### What the task asks
Looking at the records below, say how many lines contain "accumulator". Nothing else belongs in the answer.

Dataset entries
+-------+

(** * json-to-sql-migration: schema diffing and SQL migration synthesis

    A shallow embedding of [src/index.ts]: the diff engine
    ([generateDatabaseDiff]), the two synthesis entry points
    ([generateInitialMigration], [generateMigrationFromDiff]) and their
    helpers, followed by the properties stated about them.

    Conventions of the embedding.
    - A JavaScript value of the surface schema (an [AnyExpression] or a
      [Condition]) is a [Json] tree; [undefined] is [None] of an option.
      Objects keep their entries in enumeration order.  Numbers are the
      integral ones (JSON has no NaN), strings are ASCII text.
    - A function that can throw returns a [Result]; the error is carried by
      its message.
    - [Date.now()] is an input of the program that is not an argument: the
      wall clock is a function from the rank of the call to the reading, and
      the code that reads it threads the rank ([Eff]).
    - The expression compiler of json-to-sql-parser ([parseExpression],
      [parseCondition]) is a collaborator outside the repository; it is a
      parameter of the development. *)

From stdpp Require Import gmap strings list pretty.

Set Warnings "-register-all".

(** ** Strings *)

Module Str.

(** [Array.prototype.join] on an array of strings. *)
Definition join (sep : string) (parts : list string) : string :=
  String.concat sep parts.

(** Truthiness of a string: [filter(Boolean)] keeps the non-empty ones. *)
Definition truthy (s : string) : bool :=
  match s with EmptyString => false | String _ _ => true end.

Definition upper_char (c : Ascii.ascii) : Ascii.ascii :=
  let n := Ascii.nat_of_ascii c in
  if (97 <=? n)%nat && (n <=? 122)%nat then Ascii.ascii_of_nat (n - 32) else c.

Definition lower_char (c : Ascii.ascii) : Ascii.ascii :=
  let n := Ascii.nat_of_ascii c in
  if (65 <=? n)%nat && (n <=? 90)%nat then Ascii.ascii_of_nat (n + 32) else c.

Fixpoint map_chars (f : Ascii.ascii → Ascii.ascii) (s : string) : string :=
  match s with
  | EmptyString => EmptyString
  | String c rest => String (f c) (map_chars f rest)
  end.

Definition toUpperCase : string → string := map_chars upper_char.
Definition toLowerCase : string → string := map_chars lower_char.

(** The single quote. *)
Definition quote : Ascii.ascii := Ascii.ascii_of_nat 39.

(** [s.replace(/'/g, "''")]: every single quote is doubled. *)
Fixpoint escapeQuotes (s : string) : string :=
  match s with
  | EmptyString => EmptyString
  | String c rest =>
      if decide (c = quote)
      then String quote (String quote (escapeQuotes rest))
      else String c (escapeQuotes rest)
  end.

(** [onDelete.replace(" ", " ")] replaces the first blank by a blank. *)
Definition replaceSpaceBySpace (s : string) : string := s.

Fixpoint startsWith (p s : string) : bool :=
  match p, s with
  | EmptyString, _ => true
  | String a p', String b s' => bool_decide (a = b) && startsWith p' s'
  | String _ _, EmptyString => false
  end.

(** [String.prototype.includes]. *)
Fixpoint includes (s sub : string) : bool :=
  startsWith sub s ||
  match s with
  | EmptyString => false
  | String _ rest => includes rest sub
  end.
(** [get_sentiment_summary]; [AVG] over no row is NULL, which
    [float(... or 0)] turns into 0. *)
Definition get_sentiment_summary (now : Z) (db : Db) (keyword : string)
    (hours : Z) : SummaryStats num :=
  let rows := summary_rows now db keyword hours in
  let compound := fun r => score_compound (row_score r) in
  let avg := fun (l : list num) =>
    match l with
    | [] => of_Z 0
    | _ => mean l
    end in
  {| stats_total_posts := Z.of_nat (length rows);
     stats_avg_sentiment := avg (map compound rows);
     stats_avg_confidence :=
       avg (map (fun r => score_confidence (row_score r)) rows);
     stats_positive_count := count_where (fun r => compound r >? of_Q 0.1) rows;
     stats_negative_count :=
       count_where (fun r => compound r <? of_Q (-0.1)) rows;
     stats_neutral_count :=
       count_where
         (fun r => (compound r >=? of_Q (-0.1)) && (compound r <=? of_Q 0.1))
         rows;
     stats_period_hours := hours |}.

End Scores.

Arguments SentimentScore num : clear implicits.
Arguments Db num : clear implicits.

End Storage.

(** ** The collectors *)

Module BaseCollector.

(** [ord(char) >= 32 or char in '\n\t'] *)
Definition keeps (c : N) : bool :=
  (32 <=? c)%N || ((c =? 10)%N || (c =? 9)%N).

(** [clean_text], which the Hacker News collector applies to the content
    of a story before it is stored. *)
Definition clean_text (t : text) : text :=
  match t with
  | [] => []
  | _ => strip (List.filter keeps (collapse_whitespace t))
  end.

End BaseCollector.


(** * Properties *)

(** ** Facts about binary64 used below *)

Module FloatFacts.
Import FloatNum.
Local Open Scope float_scope.

Lemma SFadd_comm prec emax x y : SFadd prec emax x y = SFadd prec emax y x.
Proof.
  destruct x as [sx|sx| |sx mx ex], y as [sy|sy| |sy my ey]; simpl;
    try reflexivity; try (destruct sx, sy; reflexivity).
  rewrite (Z.min_comm ex ey), Z.add_comm. reflexivity.
Qed.

Lemma float_add_comm (x y : float) : x + y = y + x.
Proof. apply Prim2SF_inj. rewrite !add_spec. apply SFadd_comm. Qed.

(** Two terms added to an accumulator that starts at [0]: the order of
    the two terms does not matter, signed zeros included. *)
Lemma float_zero_add_swap (a b : float) : (0 + a) + b = (0 + b) + a.
Proof.
  apply Prim2SF_inj. rewrite !add_spec.
  change (Prim2SF 0) with (S754_zero false).
  destruct (Prim2SF a) as [sa|sa| |sa ma ea],
           (Prim2SF b) as [sb|sb| |sb mb eb];
    try (change (SF64add (S754_zero false) (S754_finite sa ma ea))
           with (S754_finite sa ma ea);
         change (SF64add (S754_zero false) (S754_finite sb mb eb))
           with (S754_finite sb mb eb);
         apply SFadd_comm);
    try (destruct sa); try (destruct sb); reflexivity.
Qed.

(** A float at or below [-0.05] is not at or above [0.05]. *)
Lemma leb_neg_excludes_pos (c : float) :
  (c <=? -0.05) = true -> (0.05 <=? c) = false.
Proof.
  rewrite !leb_spec.
  let v := eval vm_compute in (Prim2SF (-0.05)) in
    change (Prim2SF (-0.05)) with v.
  let v := eval vm_compute in (Prim2SF 0.05) in
    change (Prim2SF 0.05) with v.
  destruct (Prim2SF c) as [s|s| |s m e]; try (destruct s); simpl;
    try reflexivity; try discriminate.
Qed.

Lemma of_Q_005 : of_Q 0.05%Q = 0.05.
Proof. reflexivity. Qed.

Lemma of_Q_neg005 : of_Q (-0.05)%Q = -0.05.
Proof. reflexivity. Qed.

End FloatFacts.

(** ** The weight key of a model name *)

(** What follows the last [sep] of [s] (all of [s] when it has none). *)
Fixpoint after_last (sep : ascii) (s : string) : string :=
  match s with
  | EmptyString => EmptyString
  | String c s' =>
      if existsb (Ascii.eqb sep) (list_ascii_of_string s') then after_last sep s'
      else if Ascii.eqb c sep then s' else s
  end.

(** What precedes the first [sep] of [s] (all of [s] when it has none). *)
Fixpoint before_first (sep : ascii) (s : string) : string :=
  match s with
  | EmptyString => EmptyString
  | String c s' =>
      if Ascii.eqb c sep then EmptyString else String c (before_first sep s')
  end.

(** The first hyphen-separated token of the last slash-separated component,
    said without [split]. *)
Definition key_of_name (name : string) : string :=
  before_first "-" (after_last "/" name).

Definition roberta_model_name : string :=
  "cardiffnlp/twitter-roberta-base-sentiment-latest".

Lemma split_on_nonempty sep s : split_on sep s <> [].
Proof.
  destruct s as [|c s]; simpl; [discriminate|].
  destruct (Ascii.eqb c sep); [discriminate|].
  destruct (split_on sep s); discriminate.
Qed.

Lemma py_first_split sep s : py_first (split_on sep s) = before_first sep s.
Proof.
  induction s as [|c s IH]; simpl; [reflexivity|].
  destruct (Ascii.eqb c sep); [reflexivity|].
  destruct (split_on sep s) as [|w ws] eqn:E.
  - exfalso. exact (split_on_nonempty sep s E).
  - simpl in *. now rewrite IH.
Qed.

Lemma split_on_single sep s :
  existsb (Ascii.eqb sep) (list_ascii_of_string s) = false ->
  split_on sep s = [s].
Proof.
  induction s as [|c s IH]; simpl; [reflexivity|].
  rewrite (Ascii.eqb_sym c sep).
  destruct (Ascii.eqb sep c); simpl; [discriminate|].
  intros E. now rewrite (IH E).
Qed.

Lemma split_on_two sep s :
  existsb (Ascii.eqb sep) (list_ascii_of_string s) = true ->
  exists w1 w2 ws, split_on sep s = w1 :: w2 :: ws.
Proof.
  induction s as [|c s IH]; simpl; [discriminate|].
  rewrite (Ascii.eqb_sym c sep).
  destruct (Ascii.eqb sep c); simpl.
  - intros _. pose proof (split_on_nonempty sep s) as NE.
    destruct (split_on sep s) as [|w ws]; [contradiction|].
    now exists EmptyString, w, ws.
  - intros E. destruct (IH E) as (w1 & w2 & ws & ->).
    now exists (String c w1), w2, ws.
Qed.

Lemma py_last_split sep s : py_last (split_on sep s) = after_last sep s.
Proof.
  unfold py_last.
  induction s as [|c s IH]; simpl; [reflexivity|].
  destruct (existsb (Ascii.eqb sep) (list_ascii_of_string s)) eqn:E.
  - rewrite <- IH.
    destruct (split_on_two _ _ E) as (w1 & w2 & ws & ->).
    destruct (Ascii.eqb c sep); reflexivity.
  - rewrite (split_on_single _ _ E).
    destruct (Ascii.eqb c sep); reflexivity.
Qed.

Section AggregatorKeys.
Context {num : Type} `{Numeric num}.
Local Open Scope num_scope.

(** C10 (first half): the key the aggregator looks a weight up under is
    the first hyphen-separated token of the last slash-separated
    component of the model name. *)
Lemma model_key_is_key_of_name (name : string) :
  model_key name = key_of_name name.
Proof.
  unfold model_key, key_of_name.
  now rewrite py_last_split, py_first_split.
Qed.

End AggregatorKeys.

(** C10: the aggregator's weight key is the first hyphen-separated token of
    the last slash-separated component of [model_name]; for the neural
    adapter's model id this key is "twitter", not "roberta", so whatever
    [roberta_weight] is configured, that result is weighted by the default
    1.0: one loop step adds exactly [1.0] to [total_weight] and
    [compound * 1.0] to the compound accumulator. *)
Theorem C10_roberta_result_gets_default_weight :
  forall (num : Type) (N : Numeric num) (w : Weights num) (a : Acc num)
         (c p n u cf : num),
    let r := {| model_name := roberta_model_name; compound_score := c;
                positive_score := p; negative_score := n;
                neutral_score := u; confidence := cf |} in
    (forall name, model_key name = key_of_name name) /\
    model_key roberta_model_name = "twitter" /\
    model_key roberta_model_name <> "roberta" /\
    weights_get w (model_key (model_name r)) = of_Q 1.0 /\
    total_weight (acc_step w a r) = (total_weight a + of_Q 1.0)%num /\
    weighted_compound (acc_step w a r)
      = (weighted_compound a + c * of_Q 1.0)%num.
Proof.
  intros num N w a c p n u cf r.
  split; [intros; apply model_key_is_key_of_name|].
  repeat split; try reflexivity.
  vm_compute. discriminate.
Qed.


(** ** The aggregator: what it returns *)

Section AggregatorFacts.
Context {num : Type} `{Numeric num}.
Local Open Scope num_scope.

(** The five scalar fields of an aggregate. *)
Definition scalars (r : Aggregated num) : num * num * num * num * num :=
  (agg_compound r, agg_positive r, agg_negative r, agg_neutral r,
   agg_confidence r).

(** The contributing models, as a set. *)
Definition contributing_models (r : Aggregated num) : gset string :=
  list_to_set (models_used r).

(** A result with every score in its declared range. *)
Definition well_formed (r : ModelResult num) : bool :=
  (of_Z (-1) <=? compound_score r) && (compound_score r <=? of_Z 1)
  && (of_Z 0 <=? positive_score r) && (positive_score r <=? of_Z 1)
  && (of_Z 0 <=? negative_score r) && (negative_score r <=? of_Z 1)
  && (of_Z 0 <=? neutral_score r) && (neutral_score r <=? of_Z 1)
  && (of_Z 0 <=? confidence r) && (confidence r <=? of_Z 1).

+-------+

### Task output
2